CENTRALE NUCLEAIRE DU CARNET
Mobilisation d'urgence, juin 1996

    EdF poursuit son projet d'implantation d'une centrale nucléaire au Carnet et passe à la deuxième phase. Avec l'enquête publique pour remblaiement des zones humides du 18 juin au 18 juillet 1996 dans les mairies de Frossay, Saint Viaud, Paimboeuf, Lavan sur Loire et en préfecture de Nantes nous devons agir en urgence. Pétition à faire signer et renvoyer au plus tard le 16 juillet à M.A.E.L. - 2 bd de Launay - 44100 Nantes; présence sur les marchés; pique nique sur le site du Carnet; Ecrire sur les registres.

PÉTITION
Enquête publique pour autorisation de remblaiement de zones humides
au Carnet - 18/06 au 18/07/96.
    Fidèle à son programme électronucléaire, EdF cherche depuis les années 1970 à implanter une centrale nucléaire en Loire-Adantique. Après abrogation de la Déclaration d'Utilité Publique du Pellerin en 1983 par F. Mitterand, J. Chirac a signé une nouvelle Déclaration d'Utilité Publique pour le site du Carnet en 1988, prorogée pour 5 ans en 1993 par P. Bérégovoy. Depuis, EdF n'a pas remis en cause sa production d'électricité nucléaire, ni annoncé de diversification énergétique. Bien au contraire, FdF a affirmé récemment sa volonté de construire une nouvelle génération de centrales nucléaires en collaboration avec des groupes industriels allemands et suédois. Pour ce faire, EdF recherche des sites neufs et valorisants. Le site du Carnet fait partie de ses choix.
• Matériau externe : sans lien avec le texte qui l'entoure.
(* ===== verification/Orphans.v ===== *)
(** * Orphaned deposits: [services/orphanDeposit.service.ts], [routes/admin.orphan.routes.ts]

    Deposits seen on the chain for which there is no trade are recorded once per transaction,
    listed for the administrators and attached to a trade. Orphans are filed under their
    transaction, trades under their contract id; a failed statement aborts the batch. *)

From S2P Require Import Prelude JsString JsValue Prisma.

Record DepositEvent : Type := {
  ledgerSeq : Z; txHash : string; depositorAddress : string; amountRaw : string; assetId : string; contractTradeId : option string }.
Record OrphanDeposit : Type := {
  id : Z; event : DepositEvent; resolved : bool; resolvedTradeId : option string; resolvedAt : option Z; detectedAt : Z }.
Record OrphanScanResult : Type := { scanned : Z; orphansDetected : Z; alreadyKnown : Z }.
Record AuditEntry : Type := { action : string; actorAddress : string; targetReference : string; note : string }.

#[global] Instance DepositEvent_eq_dec : EqDecision DepositEvent.
Proof. solve_decision. Defined.

Section Orphans.
Context {TO TT Trade : Type} `{!Table string OrphanDeposit TO} `{!Table string Trade TT}.

(** The stored event has the depositor in lower case. *)
Definition storedEvent (e : DepositEvent) : DepositEvent :=
  {| ledgerSeq := ledgerSeq e; txHash := txHash e; depositorAddress := toLowerCase (depositorAddress e); amountRaw := amountRaw e;
     assetId := assetId e; contractTradeId := contractTradeId e |}.
Definition orphanOf (newId now : Z) (e : DepositEvent) : OrphanDeposit :=
  {| id := newId; event := storedEvent e; resolved := false; resolvedTradeId := None; resolvedAt := None; detectedAt := now |}.

Definition matched (trades : TT) (e : DepositEvent) : bool :=
  match contractTradeId e with
  | None | Some ""%string => false
  | Some t => match findUnique t trades with Some _ => true | None => false end
  end.

Definition count (r : OrphanScanResult) (orphan known : Z) : OrphanScanResult :=
  {| scanned := scanned r; orphansDetected := orphansDetected r + orphan; alreadyKnown := alreadyKnown r + known |}.

(** Events in order; the row ids and the time come from the database. *)
Fixpoint ingestLoop (events : list DepositEvent) (newId now : Z) (trades : TT) (r : OrphanScanResult) (orphans : TO) : result string OrphanScanResult * TO :=
  match events with
  | [] => (Ok r, orphans)
  | e :: events =>
      match findUnique (txHash e) orphans with
      | Some _ => ingestLoop events newId now trades (count r 0 1) orphans
      | None =>
          if matched trades e then ingestLoop events newId now trades r orphans
          else match create (txHash e) (orphanOf newId now e) orphans with
               | None => (Err "P2002"%string, orphans)
               | Some orphans' => ingestLoop events (newId + 1) now trades (count r 1 0) orphans'
               end
      end
  end.
Definition ingestDepositEvents (events : list DepositEvent) (newId now : Z) (trades : TT) (orphans : TO) : result string OrphanScanResult * TO :=
  ingestLoop events newId now trades {| scanned := Z.of_nat (length events); orphansDetected := 0; alreadyKnown := 0 |} orphans.

(** Unresolved, newest first. *)
Definition newest (x y : OrphanDeposit) : Z := detectedAt y - detectedAt x.
Definition unresolved (orphans : TO) : list OrphanDeposit := js_sort newest (findMany (λ o, negb (resolved o)) orphans).
Definition listOrphans (page limit : Z) (orphans : TO) : list OrphanDeposit * Z :=
  (slice ((page - 1) * limit) limit (unresolved orphans), Z.of_nat (length (findMany (λ o, negb (resolved o)) orphans))).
Face à la crainte d'une forte mobilisation locale contre toute centrale nucléaire en Basse-Loire, EdF utilise une dernière supercherie; dissocier les remblaiements de zones humides de la programmation d'une centrale nucléaire. L'enquête publique ouverte dans les communes de Frossay, Saint Viaud, Paimboeuf, Lavau/Loire et en Préfecture de Nantes du 18 juin au 18 juillet1996 s'effectue pour les remblaiements de zones humides, dans un estuaire où de nombreuses zones humides ont déjà été sacrifiées. Est-il possible de juger de l'utilité publique de ces remblaiements sans connaître leur destination?
    Les signataires exigent qu'EdF annonce clairement ses projets. En attendant ils s'opposent au remblaiement de ces zones humides et restent vigilants sur la destination de ce site.